Sensex could drift below 10,000

HONG KONG: In response to questions from DNA Money in Hong Kong on Thursday, Marc Faber gave a bearish outlook on the Indian market.
Excerpts:


On the Indian equity market -
India is not problem-free. The Sensex went from 3,000 in 2003 to 21,000 and now we are at 14,000. My target would be for the market to eventually drift below 10,000 and then be attractive again as an entry point. I wouldn’t go and buy now. Maybe the market will move sideways for a while, but I don’t think a bull market is due anytime now. I define a bull market as a market that leads to a new all-time high. New all-time highs in markets are most unlikely for the time being. I’m not interested in playing the market at the present time.

On China -
I’m negative about growth in China: I think it will be a disappointment. In America, we have a credit bubble, and in China we have a capacity bubble and misallocation of capital.

But economies like China grow very rapidly and can have significant adjustments.
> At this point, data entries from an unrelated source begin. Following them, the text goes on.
Definition same_flag (f g : Flag) : bool :=
  match f, g with
  | Verbose, Verbose | Filter, Filter => true
  | _, _ => false
  end.

(** [spelling] spells the flag: the option string or a beginning of it
    that has the two dashes and at least one letter. *)
Definition spells (flag : Flag) (spelling : string) : bool :=
  startswith (flag_option flag) spelling && (3 <=? String.length spelling)%nat.

(** One setting of a flag on the command line: the spelling and the
    value as two argument strings, or [spelling=value] as one. *)
Inductive Setting :=
| Separate (flag : Flag) (spelling value : string)
| Joined (flag : Flag) (spelling value : string).

Definition setting_flag (setting : Setting) : Flag :=
  match setting with Separate flag _ _ | Joined flag _ _ => flag end.

Definition setting_value (setting : Setting) : string :=
  match setting with Separate _ _ value | Joined _ _ value => value end.

Definition setting_strings (setting : Setting) : list string :=
  match setting with
  | Separate _ spelling value => [spelling; value]
  | Joined _ spelling value => [spelling +:+ "=" +:+ value]
  end.

(** A separate value must not begin with a dash; a joined value may be
    any string but [--]. *)
Definition well_formed (setting : Setting) : bool :=
  match setting with
  | Separate flag spelling value => spells flag spelling && negb (begins_with_dash value)
  | Joined flag spelling value => spells flag spelling && negb (String.eqb value "--")
  end.

Definition command_line (settings : list Setting) : list string :=
  flat_map setting_strings settings.

(** The value of the last setting of [flag], if there is one. *)
Fixpoint last_value (flag : Flag) (settings : list Setting) : option string :=
  match settings with
  | [] => None
  | setting :: settings' =>
      match last_value flag settings' with
      | Some value => Some value
      | None =>
          if same_flag (setting_flag setting) flag then Some (setting_value setting)
          else None
      end
  end.

(** How the line shows a flag: its last value, or [None]. *)
Definition shown (value : option string) : string := default "None" value.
In 1995, the vacancy rate in commercial property in Shanghai was close to 25%, but three years later it was down because the country was growing. If you have empty buildings in China, five years later they will fill up. I’m not negative about China for the long term, but from a cyclical point of view, the Chinese economy could turn out to be weaker than what analysts are telling me.
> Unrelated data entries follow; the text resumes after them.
Lemma New_inr_datacenter w d :
  0 <= w <= 31 -> d < 0 \/ 31 < d ->
  New w d = inr (Errorf "datacenter Id can't be greater than %d or less than 0" d).
Proof.
  intros Hw Hd. unfold New. rewrite maxWorkerId_eq, maxDatacenterId_eq.
  destruct (Z.ltb_spec w 0); [lia |].
  destruct (Z.gtb_spec w 31); [lia |].
  destruct (Z.ltb_spec d 0); [reflexivity |].
  destruct (Z.gtb_spec d 31); [reflexivity | lia].
Qed.

(** C6.  [New] returns a generator exactly when both arguments lie in
    [0, 31]; it returns an error, and no generator, exactly when one of them
    is negative or above 31.  The generator returned starts with
    [lastTimestamp = 0] and [sequence = 0] and holds the two arguments. *)
Theorem New_accepts_exactly_5_bit_ids (w d : Z) :
  ((exists s, New w d = inl s) <-> (0 <= w <= 31 /\ 0 <= d <= 31)) /\
  ((exists e, New w d = inr e) <-> (w < 0 \/ 31 < w \/ d < 0 \/ 31 < d)) /\
  (forall s, New w d = inl s -> s = mkSnowflake 0 w d 0).
Proof.
  assert (C : (0 <= w <= 31 /\ 0 <= d <= 31) \/ (w < 0 \/ 31 < w) \/
              (0 <= w <= 31 /\ (d < 0 \/ 31 < d))) by lia.
  destruct C as [[Hw Hd] | [Hw | [Hw Hd]]].
  - rewrite (New_inl w d Hw Hd). split; [| split].
    + split; [intros _; split; assumption | intros _; eexists; reflexivity].
    + split; [intros [e He]; discriminate | lia].
    + intros s [= <-]. reflexivity.
  - rewrite (New_inr_worker w d Hw). split; [| split].
    + split; [intros [s Hs]; discriminate | lia].
    + split; [lia | intros _; eexists; reflexivity].
    + intros s Hs. discriminate.
  - rewrite (New_inr_datacenter w d Hw Hd). split; [| split].
    + split; [intros [s Hs]; discriminate | lia].
    + split; [lia | intros _; eexists; reflexivity].
    + intros s Hs. discriminate.
Qed.

(** C9.  The message of the worker-id failure names the bound 31, but the
    message of the datacenter-id failure is formatted with the rejected
    argument instead of [maxDatacenterId]: for 32 it reads "greater than 32",
    for -1 "greater than -1". *)
Theorem New_datacenter_error_prints_the_argument :
  (exists e, New 32 0 = inr e /\
     Error e = "worker Id can't be greater than 31 or less than 0"%string) /\
  (exists e, New 0 32 = inr e /\
     Error e = "datacenter Id can't be greater than 32 or less than 0"%string) /\
  (exists e, New 0 (-1) = inr e /\
     Error e = "datacenter Id can't be greater than -1 or less than 0"%string).
Proof.
  split; [| split]; eexists; (split; [reflexivity |]); reflexivity.
Qed.

(** Whatever out-of-range datacenter id is rejected, it is the number the
    message shows. *)
Lemma New_datacenter_error_message w d :
  0 <= w <= 31 -> d < 0 \/ 31 < d ->
  exists e, New w d = inr e /\
    Error e =
    ("datacenter Id can't be greater than " ++ fmt_d d ++ " or less than 0")%string.
Proof.
  intros Hw Hd. rewrite (New_inr_datacenter w d Hw Hd).
  eexists. split; reflexivity.
Qed.

(** * Composition of the identifier *)

Lemma lor_fields_pack t d w q :
  0 <= d <= 31 -> 0 <= w <= 31 -> 0 <= q <= 4095 ->
  Z.lor (Z.lor (Z.lor (Z.shiftl (t - twepoch) 22) (Z.shiftl d 17))
               (Z.shiftl w 12)) q
  = pack t d w q.
Proof.
  intros Hd Hw Hq. unfold pack.
  rewrite !Z.shiftl_mul_pow2 by lia.
  rewrite (lor_shifted_low _ 22) by lia.
  replace ((t - twepoch) * 2 ^ 22 + d * 2 ^ 17)
    with (((t - twepoch) * 2 ^ 5 + d) * 2 ^ 17) by lia.
  rewrite (lor_shifted_low _ 17) by lia.
  replace (((t - twepoch) * 2 ^ 5 + d) * 2 ^ 17 + w * 2 ^ 12)
    with (((t - twepoch) * 2 ^ 10 + d * 2 ^ 5 + w) * 2 ^ 12) by lia.
  rewrite (lor_shifted_low _ 12) by lia.
  lia.
Qed.

(** C2.  A successful call returns
    [((timestamp - twepoch) << 22) | (datacenterId << 17) | (workerId << 12) | sequence]
    computed on [int64], where [timestamp] and [sequence] are the values the
    call leaves in the generator and [twepoch] is 1577808000000; for a valid
    generator this is the same expression on unbounded integers reduced once
    to 64 bits. *)
Theorem NextId_returns_the_packed_fields s clk id s' clk' :
  NextId s clk = Some (Ok id, s', clk') ->
  twepoch = 1577808000000 /\
  datacenterId s' = datacenterId s /\ workerId s' = workerId s /\
  id = Int64.or
         (Int64.or
            (Int64.or (Int64.shl (Int64.sub (lastTimestamp s') twepoch) 22)
                      (Int64.shl (datacenterId s) 17))
            (Int64.shl (workerId s) 12))
         (sequence s') /\
  (valid s ->
   id = Int64.wrap
          (Z.lor (Z.lor (Z.lor (Z.shiftl (lastTimestamp s' - 1577808000000) 22)
                               (Z.shiftl (datacenterId s) 17))
                        (Z.shiftl (workerId s) 12))
                 (sequence s'))).
Proof.
  intros H. split; [reflexivity |].
  assert (E : datacenterId s' = datacenterId s /\ workerId s' = workerId s /\
              id = compose (lastTimestamp s') s').
  { pose proof H as H'. apply NextId_inv in H'.
    destruct H' as (nanos & clk1 & _ & R). inversion R; subst; cbn; auto. }
  destruct E as (Ed & Ew & Ei).
  split; [exact Ed | split; [exact Ew | split]].
  - rewrite Ei. unfold compose. rewrite Ed, Ew. reflexivity.
  - intros V. pose proof (NextId_valid _ _ _ _ _ V H) as V'.
    destruct V' as (Hw & Hd & Hq & Ht).
    rewrite Ei, compose_pack; try assumption; [| unfold maxMillis in *; lia].
    rewrite maxWorkerId_eq in Hw. rewrite maxDatacenterId_eq in Hd.
    rewrite sequenceMask_eq in Hq.
    rewrite <- Ed, <- Ew.
    change 1577808000000 with twepoch.
    rewrite lor_fields_pack by assumption. reflexivity.
Qed.

Ltac valid_by_computation :=
  vm_compute; repeat split; intro; discriminate.

Lemma NextId_returns_the_packed_fields_witness :
  let s := mkSnowflake 0 3 7 0 in
  let s' := mkSnowflake 1600000000000 3 7 0 in
  NextId s [nanosOf 1600000000000] = Some (Ok 93079994368929792, s', []) /\
  93079994368929792 = Int64.wrap
         (Z.lor (Z.lor (Z.lor (Z.shiftl (lastTimestamp s' - 1577808000000) 22)
                              (Z.shiftl (datacenterId s) 17))
                       (Z.shiftl (workerId s) 12))
                (sequence s')).
Proof.
  intros s s'.
  assert (E : NextId s [nanosOf 1600000000000] = Some (Ok 93079994368929792, s', []))
    by reflexivity.
  assert (V : valid s) by valid_by_computation.
  split; [exact E |].
  exact (proj2 (proj2 (proj2 (proj2
     (NextId_returns_the_packed_fields s [nanosOf 1600000000000] _ s' [] E)))) V).
Defined.

(** * The clock and sequence state machine *)

(** C3.  When the reading equals [lastTimestamp], the sequence becomes
    [(sequence + 1) mod 4096].  If that is not 0 the call returns at once
    with the unchanged timestamp.  If it is 0 the call re-reads the clock:
    readings not past [lastTimestamp] are dropped, the first reading strictly
    past it is the timestamp of the call, and as long as no such reading
    comes the call does not return. *)
Theorem same_millisecond_increments_then_waits s nanos clk :
  millis nanos = lastTimestamp s ->
  Int64.and (Int64.add (sequence s) 1) sequenceMask = (sequence s + 1) mod 4096 /\
  ((sequence s + 1) mod 4096 <> 0 ->
   NextId s (nanos :: clk) =
   Some (Ok (compose (lastTimestamp s)
               (issued s (lastTimestamp s) ((sequence s + 1) mod 4096))),
         issued s (lastTimestamp s) ((sequence s + 1) mod 4096), clk)) /\
  ((sequence s + 1) mod 4096 = 0 ->
   (forall pre later post,
       clk = pre ++ later :: post ->
       Forall (fun x => millis x <= lastTimestamp s) pre ->
       lastTimestamp s < millis later ->
       NextId s (nanos :: clk) =
       Some (Ok (compose (millis later) (issued s (millis later) 0)),
             issued s (millis later) 0, post)) /\
   (Forall (fun x => millis x <= lastTimestamp s) clk ->
    NextId s (nanos :: clk) = None) /\
   (forall o s' clk',
       NextId s (nanos :: clk) = Some (o, s', clk') ->
       lastTimestamp s < lastTimestamp s' /\ sequence s' = 0)).
Proof.
  intros H. split; [apply sequence_step | split].
  - intros Hne. now apply NextId_same.
  - intros Hz. rewrite (NextId_rollover s nanos clk H Hz). split; [| split].
    + intros pre later post -> Hpre Hlt.
      rewrite (tilNextMillis_first _ _ _ _ Hpre Hlt). reflexivity.
    + intros Hall. apply tilNextMillis_stuck in Hall. rewrite Hall. reflexivity.
    + intros o s' clk'.
      destruct (tilNextMillis (lastTimestamp s) clk) as [[t clk2] |] eqn:E;
        [| discriminate].
      intros [= <- <- <-]. apply tilNextMillis_inv in E.
      destruct E as (_ & _ & _ & _ & _ & Hlt). cbn. auto.
Qed.

Lemma same_millisecond_increments_then_waits_witness :
  let s := mkSnowflake 1600000000000 3 7 4095 in
  let clk := [nanosOf 1600000000000; nanosOf 1599999999999; nanosOf 1600000000002] in
  NextId s (nanosOf 1600000000000 :: clk) =
  Some (Ok (compose 1600000000002 (issued s 1600000000002 0)),
        issued s 1600000000002 0, []) /\
  sequence (issued s 1600000000002 0) = 0.
Proof.
  intros s clk.
  assert (H : millis (nanosOf 1600000000000) = lastTimestamp s) by reflexivity.
  pose proof (same_millisecond_increments_then_waits s (nanosOf 1600000000000) clk H)
    as (_ & _ & W).
  destruct (W eq_refl) as (First & _ & _).
  split; [| reflexivity].
  apply (First [nanosOf 1600000000000; nanosOf 1599999999999]
               (nanosOf 1600000000002) []).
  - reflexivity.
  - repeat constructor; vm_compute; discriminate.
  - reflexivity.
Defined.

(** C8.  A reading strictly past [lastTimestamp] resets the sequence to 0,
    and every successful call, on either branch, stores in [lastTimestamp]
    the very timestamp it composed the identifier from: the reading itself,
    or after a rollover the reading that ended the wait. *)
Theorem later_reading_resets_and_timestamp_is_recorded s nanos clk :
  (lastTimestamp s < millis nanos ->
   NextId s (nanos :: clk) =
   Some (Ok (compose (millis nanos) (issued s (millis nanos) 0)),
         issued s (millis nanos) 0, clk)) /\
  (forall id s' clk',
      NextId s (nanos :: clk) = Some (Ok id, s', clk') ->
      exists timestamp,
        (timestamp = millis nanos \/
         tilNextMillis (lastTimestamp s) clk = Some (timestamp, clk')) /\
        lastTimestamp s' = timestamp /\
        id = compose timestamp s').
Proof.
  split.
  - apply NextId_advance.
  - intros id s' clk' H. apply NextId_inv in H.
    destruct H as (nanos' & clk1 & [= <- <-] & R).
    inversion R; subst.
    + exists (millis nanos). cbn. auto.
    + exists (lastTimestamp s). cbn. auto.
    + exists timestamp. cbn. auto.
Qed.

(** * Clock regression *)

(** C4.  A reading strictly before [lastTimestamp] makes the call fail; the
    error carries [lastTimestamp - timestamp], the generator is returned as
    it was, and the call that follows behaves as if the failed one had not
    happened: with a reading past [lastTimestamp] it succeeds. *)
Theorem regression_is_refused_without_mutation s nanos clk :
  valid s ->
  millis nanos < lastTimestamp s ->
  exists e,
    NextId s (nanos :: clk) = Some (Err e, s, clk) /\
    arg e = lastTimestamp s - millis nanos /\
    Error e =
    ("Clock moved backwards.  Refusing to generate id for "
       ++ fmt_d (lastTimestamp s - millis nanos) ++ " milliseconds")%string /\
    (forall o s' clk',
        NextId s clk = Some (o, s', clk') ->
        calls 2 s (nanos :: clk) = Some ([Err e; o], s', clk')) /\
    (forall nanos' clk',
        clk = nanos' :: clk' ->
        lastTimestamp s < millis nanos' ->
        calls 2 s (nanos :: clk) =
        Some ([Err e; Ok (compose (millis nanos') (issued s (millis nanos') 0))],
              issued s (millis nanos') 0, clk')).
Proof.
  intros V Hlt.
  assert (D : Int64.sub (lastTimestamp s) (millis nanos)
              = lastTimestamp s - millis nanos).
  { apply wrap_small. pose proof (millis_bounds nanos) as B.
    apply valid_millis in V. unfold maxMillis in *. int64_unfold. lia. }
  eexists. rewrite (NextId_regress s nanos clk Hlt).
  split; [reflexivity |]. cbn [arg]. rewrite D.
  split; [reflexivity |]. split; [reflexivity |].
  assert (Again : forall o s' clk',
             NextId s clk = Some (o, s', clk') ->
             calls 2 s (nanos :: clk)
             = Some ([Err (Errorf
                "Clock moved backwards.  Refusing to generate id for %d milliseconds"
                (lastTimestamp s - millis nanos)); o], s', clk')).
  { intros o s' clk' H. cbn [calls].
    rewrite (NextId_regress s nanos clk Hlt), D, H. reflexivity. }
  split; [exact Again |].
  intros nanos' clk' -> Hgt. apply Again. now apply NextId_advance.
Qed.

Lemma regression_is_refused_without_mutation_witness :
  let s := mkSnowflake 1600000000000 3 7 9 in
  exists e,
    NextId s [nanosOf 1599999999958; nanosOf 1600000000001]
    = Some (Err e, s, [nanosOf 1600000000001]) /\
    Error e =
    "Clock moved backwards.  Refusing to generate id for 42 milliseconds"%string /\
    calls 2 s [nanosOf 1599999999958; nanosOf 1600000000001]
    = Some ([Err e; Ok 93079994373124096], issued s 1600000000001 0, []).
Proof.
  intros s.
  assert (V : valid s) by valid_by_computation.
  assert (Hlt : millis (nanosOf 1599999999958) < lastTimestamp s) by reflexivity.
  destruct (regression_is_refused_without_mutation s (nanosOf 1599999999958)
              [nanosOf 1600000000001] V Hlt) as (e & E & _ & M & _ & Next).
  exists e. split; [exact E |]. split; [exact M |].
  exact (Next (nanosOf 1600000000001) [] eq_refl eq_refl).
Defined.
On the decline of America -
Over the last few years, a huge shift has already begun to take place: the relative importance of the western world, notably the US, is diminishing, and the relative importance of emerging economies, particularly China and India, is increasing. At the same time, we also have a huge shift in the balance of power from the industrial countries of the West to resource-producers. All this is reflected in the fall in the US’ share of global GDP from 32% in 2000 to 28% now. This trend will continue for a long time. Simultaneously, the health of emerging economies is better than it has ever been in history.

On the US dollar outlook-
In the short term, the dollar may be stronger than the world perceives. If the US current account deficit trends lower over the next 6 to 12 months, the dollar could rally. But I wouldn’t bet too heavily on that rally. The US has many problems, but I don’t believe the real economy in America is in such a bad shape. It has actually gained some competitiveness in exports. And if US consumption goes down, it’s not a disaster for America, because it produces next to nothing. It will be the producing countries that will be affected rather more.